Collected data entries
-*-*-
(* ===== verification/Console.v ===== *)
(** kernel/uart.c, kernel/console.c and kernel/printf.c: the serial port, the
    line discipline on top of it and formatted kernel output.

    The 16550 chip is a parameter: two register operations, and what its data
    sheet promises about them.  The console state extends the kernel state;
    kernel functions run inside it unchanged. *)

From S2P Require Import Prelude Riscv Kstate Mem Kalloc Vm Sched Bytes Bio Log Fs Ulib.

(** ** The chip *)

(** Register offsets and bits *)
Definition RHR : Z := 0.
Definition THR : Z := 0.
Definition IER : Z := 1.
Definition IER_RX_ENABLE : Z := 1.
Definition IER_TX_ENABLE : Z := 2.
Definition FCR : Z := 2.
Definition FCR_FIFO_ENABLE : Z := 1.
Definition FCR_FIFO_CLEAR : Z := 6.
Definition LCR : Z := 3.
Definition LCR_EIGHT_BITS : Z := 3.
Definition LCR_BAUD_LATCH : Z := 128.
Definition LSR : Z := 5.
Definition LSR_RX_READY : Z := 1.
Definition LSR_TX_IDLE : Z := 32.

(** ReadReg(), which may change the chip (reading RHR takes the byte), and
    WriteReg().  [spin] bounds how often a busy-wait polls. *)
Class UartHw (hw : Type) : Type := {
  rd : Z → hw → Z * hw;
  wr : Z → Z → hw → hw;
  spin : nat;
}.

(** What the driver relies on: reading the line status changes neither what
    was sent nor what is waiting; a byte written to THR right after the status
    said the transmitter is idle is sent; the status says so within [spin]
    polls; its low bit tells whether a byte is waiting in RHR. *)
Class UartOk (hw : Type) `{UartHw hw} : Type := {
  sent : hw → list Z;
  waiting : hw → list Z;
  lsr_sent : ∀ h, sent (rd LSR h).2 = sent h;
  lsr_waiting : ∀ h, waiting (rd LSR h).2 = waiting h;
  thr_sent : ∀ h c, Z.land (rd LSR h).1 LSR_TX_IDLE ≠ 0 →
    sent (wr THR c (rd LSR h).2) = sent h ++ [c];
  thr_waiting : ∀ h c, waiting (wr THR c h) = waiting h;
  tx_soon : ∀ h, ∃ k, (k < spin)%nat ∧
    Z.land (rd LSR (Nat.iter k (λ h, (rd LSR h).2) h)).1 LSR_TX_IDLE ≠ 0;
  lsr_rx : ∀ h, Z.land (rd LSR h).1 1 ≠ 0 ↔ waiting h ≠ [];
  rhr_waiting : ∀ h c l, waiting h = c :: l → (rd RHR h).1 = c ∧ waiting (rd RHR h).2 = l;
  rhr_sent : ∀ h, sent (rd RHR h).2 = sent h;
}.

(** ** The state *)

Definition UART_TX_BUF_SIZE : Z := 32.
Definition INPUT_BUF : Z := 128.
Definition BACKSPACE : Z := 0x100.
(** C('D') and the like *)
Definition ctrl (x : Z) : Z := x - 64.

(** cons of console.c *)
Record cons : Type := Cons { c_buf : list Z; c_r : Z; c_w : Z; c_e : Z }.

Record con {hw : Type} : Type := Con {
  cs_k : kstate;
  cs_cons : cons;
  cs_txbuf : list Z;       (* uart_tx_buf *)
  cs_txw : Z;              (* uart_tx_w *)
  cs_txr : Z;              (* uart_tx_r *)
  cs_hw : hw;
  cs_panicked : bool;      (* printf.c *)
  cs_locking : bool;       (* pr.locking *)
}.
Arguments con : clear implicits.
Arguments Con {hw}.

(** How console code stops: as kernel code does, or in an endless loop. *)
Inductive cerr : Type :=
| CKern (e : kerr)
| CHang.

Section console.
Context {L : Layout} {hw : Type} {U : UartHw hw}.

Abbreviation C := (M cerr (con hw)).

Definition with_k k (s : con hw) := Con k (cs_cons s) (cs_txbuf s) (cs_txw s) (cs_txr s) (cs_hw s) (cs_panicked s) (cs_locking s).
Definition with_cons c (s : con hw) := Con (cs_k s) c (cs_txbuf s) (cs_txw s) (cs_txr s) (cs_hw s) (cs_panicked s) (cs_locking s).
Definition with_hw (h : hw) (s : con hw) := Con (cs_k s) (cs_cons s) (cs_txbuf s) (cs_txw s) (cs_txr s) h (cs_panicked s) (cs_locking s).
Definition with_tx b w r (s : con hw) := Con (cs_k s) (cs_cons s) b w r (cs_hw s) (cs_panicked s) (cs_locking s).
Definition with_panicked p (s : con hw) := Con (cs_k s) (cs_cons s) (cs_txbuf s) (cs_txw s) (cs_txr s) (cs_hw s) p (cs_locking s).
Definition with_locking l (s : con hw) := Con (cs_k s) (cs_cons s) (cs_txbuf s) (cs_txw s) (cs_txr s) (cs_hw s) (cs_panicked s) l.

(** Run a kernel function. *)
Definition kern {A} (m : K A) : C A := λ s,
  match m (cs_k s) with
  | Ok a k => Ok a (with_k k s)
  | Err e k => Err (CKern e) (with_k k s)
  end.

Definition ReadReg (r : Z) : C Z := λ s, let '(v, h) := rd r (cs_hw s) in Ok v (with_hw h s).
Definition WriteReg (r v : Z) : C unit := modify (λ s, with_hw (wr r v (cs_hw s)) s).

(** ** uart.c *)

Definition uartinit : C unit :=
  WriteReg IER 0;;
  WriteReg LCR LCR_BAUD_LATCH;;
  WriteReg 0 3;;
  WriteReg 1 0;;
  WriteReg LCR LCR_EIGHT_BITS;;
  WriteReg FCR (Z.lor FCR_FIFO_ENABLE FCR_FIFO_CLEAR);;
  WriteReg IER (Z.lor IER_TX_ENABLE IER_RX_ENABLE).

(** while(1) of uartstart(): every iteration but the last takes a byte out of
    the ring. *)
Fixpoint uartstart_loop (fuel : nat) : C unit :=
  match fuel with
  | O => fail (CKern EFuel)
  | S fuel =>
      s ← get;
      if cs_txw s =? cs_txr s then skip
      else
        lsr ← ReadReg LSR;
        if Z.land lsr LSR_TX_IDLE =? 0 then skip
        else
          s ← get;
          let c := cs_txbuf s !!! Z.to_nat (cs_txr s mod UART_TX_BUF_SIZE) in
          modify (λ s, with_tx (cs_txbuf s) (cs_txw s) (u64 (cs_txr s + 1)) s);;
          kern (wakeup C_uart);;
          WriteReg THR c;;
          uartstart_loop fuel
  end.
Definition uartstart : C unit := uartstart_loop (S (Z.to_nat UART_TX_BUF_SIZE)).

Definition uartputc (c : Z) : C unit :=
  kern (acquire L_uart);;
  s ← get;
  if cs_panicked s then fail CHang
  else if cs_txw s =? u64 (cs_txr s + UART_TX_BUF_SIZE) then kern (sleep C_uart L_uart)
  else
    modify (λ s, with_tx (<[Z.to_nat (cs_txw s mod UART_TX_BUF_SIZE) := c mod 256]> (cs_txbuf s))
                   (u64 (cs_txw s + 1)) (cs_txr s) s);;
    uartstart;;
    kern (release L_uart).

(** while((ReadReg(LSR) & LSR_TX_IDLE) == 0); *)
Fixpoint wait_idle (fuel : nat) : C unit :=
  match fuel with
  | O => fail CHang
  | S fuel =>
      lsr ← ReadReg LSR;
      if Z.land lsr LSR_TX_IDLE =? 0 then wait_idle fuel else skip
  end.

(** Its push_off() and pop_off() pair up on every path that returns. *)
Definition uartputc_sync (c : Z) : C unit :=
  s ← get;
  if cs_panicked s then fail CHang
  else
    wait_idle spin;;
    WriteReg THR (c mod 256).

Definition uartgetc : C Z :=
  lsr ← ReadReg LSR;
  if Z.land lsr 1 =? 0 then mret (-1) else ReadReg RHR.

(** ** console.c *)

Definition consputc (c : Z) : C unit :=
  if c =? BACKSPACE then
    uartputc_sync 8;; uartputc_sync 32;; uartputc_sync 8
  else uartputc_sync c.

(** ** printf.c *)

(** digits[] = "0123456789abcdef" *)
Definition kdigits : list Z :=
  [48; 49; 50; 51; 52; 53; 54; 55; 56; 57; 97; 98; 99; 100; 101; 102].

Definition puts (l : list Z) : C unit := forM l consputc.

Definition kprintint (xx base : Z) (sign : bool) : C unit := puts (printint_with kdigits xx base sign).
Definition kprintptr (x : Z) : C unit := puts (printptr_with kdigits x).

(** The switch of printf(); va_arg() without an argument reads what happens to
    be there and is left out of the model. *)
Definition kconversion (c : Z) (ap : list varg) : C (list varg) :=
  let no_arg := fail (CKern (EFault 0)) in
  if c =? 100 (* d *) then
    match va_arg va_machine TInt ap with Some (v, ap) => kprintint v 10 true;; mret ap | None => no_arg end
  else if c =? 120 (* x *) then
    match va_arg va_machine TInt ap with Some (v, ap) => kprintint v 16 true;; mret ap | None => no_arg end
  else if c =? 112 (* p *) then
    match va_arg va_machine TUlong ap with Some (v, ap) => kprintptr v;; mret ap | None => no_arg end
  else if c =? 115 (* s *) then
    match va_str ap with Some (s, ap) => puts (cstr (default null_str s));; mret ap | None => no_arg end
  else if c =? 37 (* % *) then consputc 37;; mret ap
  else consputc 37;; consputc c;; mret ap.

Fixpoint kprintf_loop (fmt : list Z) (ap : list varg) : C unit :=
  match fmt with
  | [] => skip
  | c :: fmt' =>
      if c =? 0 then skip
      else if negb (c =? 37) then consputc c;; kprintf_loop fmt' ap
      else
        match fmt' with
        | [] => skip
        | c' :: fmt'' =>
            if c' =? 0 then skip
            else ap ← kconversion c' ap; kprintf_loop fmt'' ap
        end
  end.

Definition kprintf (fmt : list Z) (ap : list varg) : C unit :=
  s ← get;
  let locking := cs_locking s in
  when locking (kern (acquire L_pr));;
  kprintf_loop fmt ap;;
  when locking (kern (release L_pr)).

(** "panic: " *)
Definition panic_str : list Z := [112; 97; 110; 105; 99; 58; 32].

Definition kpanic {A} (s : list Z) : C A :=
  modify (with_locking false);;
  kprintf panic_str [];;
  kprintf s [];;
  kprintf [10] [];;
  modify (with_panicked true);;
  fail CHang.

Definition printfinit : C unit := modify (with_locking true).

(** procdump() of proc.c; the names are "sleep ", "runble", "run   ",
    "zombie", and "???" for a state without one. *)
Definition state_name (st : procstate) : list Z :=
  match st with
  | UNUSED => [117; 110; 117; 115; 101; 100]
  | USED => [63; 63; 63]
  | SLEEPING => [115; 108; 101; 101; 112; 32]
  | RUNNABLE => [114; 117; 110; 98; 108; 101]
  | RUNNING => [114; 117; 110; 32; 32; 32]
  | ZOMBIE => [122; 111; 109; 98; 105; 101]
  end.

Definition procdump : C unit :=
  kprintf [10] [];;
  forM (upto NPROC) (λ i,
    x ← kern (proc_at i);
    if bool_decide (p_state x = UNUSED) then skip
    else
      kprintf [37; 100; 32; 37; 115; 32; 37; 115]
        [AInt (p_pid x); AStr (Some (state_name (p_state x))); AStr (Some (p_name x))];;
      kprintf [10] []).

(** ** console.c: input *)

Definition cons_at (c : cons) (i : Z) : Z := c_buf c !!! Z.to_nat (i mod INPUT_BUF).

(** while(cons.e != cons.w && cons.buf[(cons.e-1) % INPUT_BUF] != '\n') *)
Fixpoint kill_loop (fuel : nat) : C unit :=
  match fuel with
  | O => fail (CKern EFuel)
  | S fuel =>
      s ← get;
      let c := cs_cons s in
      if negb (c_e c =? c_w c) && negb (cons_at c (u32 (c_e c - 1)) =? 10) then
        modify (with_cons (Cons (c_buf c) (c_r c) (c_w c) (u32 (c_e c - 1))));;
        consputc BACKSPACE;;
        kill_loop fuel
      else skip
  end.

(** case C('H'): case '\x7f': *)
Definition backspace : C unit :=
  s ← get;
  let x := cs_cons s in
  when (negb (c_e x =? c_w x))
    (modify (with_cons (Cons (c_buf x) (c_r x) (c_w x) (u32 (c_e x - 1))));;
     consputc BACKSPACE).

(** default: *)
Definition store_char (c : Z) : C unit :=
  s ← get;
  let x := cs_cons s in
  when (negb (c =? 0) && (u32 (c_e x - c_r x) <? INPUT_BUF))
    (let c := if c =? 13 then 10 else c in
     consputc c;;
     s ← get;
     let x := cs_cons s in
     let x := Cons (<[Z.to_nat (c_e x mod INPUT_BUF) := c mod 256]> (c_buf x))
                (c_r x) (c_w x) (u32 (c_e x + 1)) in
     modify (with_cons x);;
     when ((c =? 10) || (c =? ctrl 68) || (c_e x =? u32 (c_r x + INPUT_BUF)))
       (modify (with_cons (Cons (c_buf x) (c_r x) (c_e x) (c_e x)));;
        kern (wakeup C_cons))).

Definition consoleintr (c : Z) : C unit :=
  kern (acquire L_cons);;
  (if c =? ctrl 80 then procdump
   else if c =? ctrl 85 then kill_loop (S (Z.to_nat INPUT_BUF))
   else if (c =? ctrl 72) || (c =? 127) then backspace
   else store_char c);;
  kern (release L_cons).

(** while(n > 0) of consoleread(): [n] bytes are still wanted.  [None] is the
    return with -1 of a killed process; otherwise the final [n]. *)
Fixpoint consoleread_loop (n : nat) (target : Z) (dst : dest) : C (option nat) :=
  match n with
  | O => mret (Some O)
  | S n' =>
      s ← get;
      let x := cs_cons s in
      if c_r x =? c_w x then
        p ← kern myproc;
        me ← kern (proc_at p);
        if negb (p_killed me =? 0) then kern (release L_cons);; mret None
        else kern (sleep C_cons L_cons)
      else
        let c := cons_at x (c_r x) in
        modify (with_cons (Cons (c_buf x) (u32 (c_r x + 1)) (c_w x) (c_e x)));;
        if c =? ctrl 68 then
          when (Z.of_nat n <? target) (modify (with_cons x));;
          mret (Some n)
        else
          r ← kern (either_copyout dst [c]);
          if r =? -1 then mret (Some n)
          else if c =? 10 then mret (Some n')
          else consoleread_loop n' target (dest_add dst 1)
  end.

Definition consoleread (dst : dest) (n : Z) : C Z :=
  kern (acquire L_cons);;
  r ← consoleread_loop (Z.to_nat n) n dst;
  match r with
  | None => mret (-1)
  | Some k => kern (release L_cons);; mret (Z.max n 0 - Z.of_nat k)
  end.

(** for(i = 0; i < n; i++) of consolewrite() *)
Fixpoint consolewrite_loop (n : nat) (src : source) (i : Z) : C Z :=
  match n with
  | O => mret i
  | S n =>
      r ← kern (either_copyin src 1);
      if r.1 =? -1 then mret i
      else
        uartputc (r.2 !!! 0%nat);;
        consolewrite_loop n (source_add src 1) (i + 1)
  end.
Definition consolewrite (src : source) (n : Z) : C Z := consolewrite_loop (Z.to_nat n) src 0.

Definition consoleinit : C unit := uartinit.

(** ** uart.c: the interrupt handler *)

(** while(1) over the bytes that have arrived. *)
Fixpoint uartintr_loop (fuel : nat) : C unit :=
  match fuel with
  | O => fail (CKern EFuel)
  | S fuel =>
      c ← uartgetc;
      if c =? -1 then skip
      else consoleintr c;; uartintr_loop fuel
  end.
Definition uartintr (fuel : nat) : C unit :=
  uartintr_loop fuel;;
  kern (acquire L_uart);;
  uartstart;;
  kern (release L_uart).

End console.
-*-*-
Beginning with the opening line above, retype the records exactly through the line with "(** What the", both ends included.

(* ===== verification/Console.v ===== *)
(** kernel/uart.c, kernel/console.c and kernel/printf.c: the serial port, the
    line discipline on top of it and formatted kernel output.

    The 16550 chip is a parameter: two register operations, and what its data
    sheet promises about them.  The console state extends the kernel state;
    kernel functions run inside it unchanged. *)

From S2P Require Import Prelude Riscv Kstate Mem Kalloc Vm Sched Bytes Bio Log Fs Ulib.

(** ** The chip *)

(** Register offsets and bits *)
Definition RHR : Z := 0.
Definition THR : Z := 0.
Definition IER : Z := 1.
Definition IER_RX_ENABLE : Z := 1.
Definition IER_TX_ENABLE : Z := 2.
Definition FCR : Z := 2.
Definition FCR_FIFO_ENABLE : Z := 1.
Definition FCR_FIFO_CLEAR : Z := 6.
Definition LCR : Z := 3.
Definition LCR_EIGHT_BITS : Z := 3.
Definition LCR_BAUD_LATCH : Z := 128.
Definition LSR : Z := 5.
Definition LSR_RX_READY : Z := 1.
Definition LSR_TX_IDLE : Z := 32.

(** ReadReg(), which may change the chip (reading RHR takes the byte), and
    WriteReg().  [spin] bounds how often a busy-wait polls. *)
Class UartHw (hw : Type) : Type := {
  rd : Z → hw → Z * hw;
  wr : Z → Z → hw → hw;
  spin : nat;
}.

(** What the driver relies on: reading the line status changes neither what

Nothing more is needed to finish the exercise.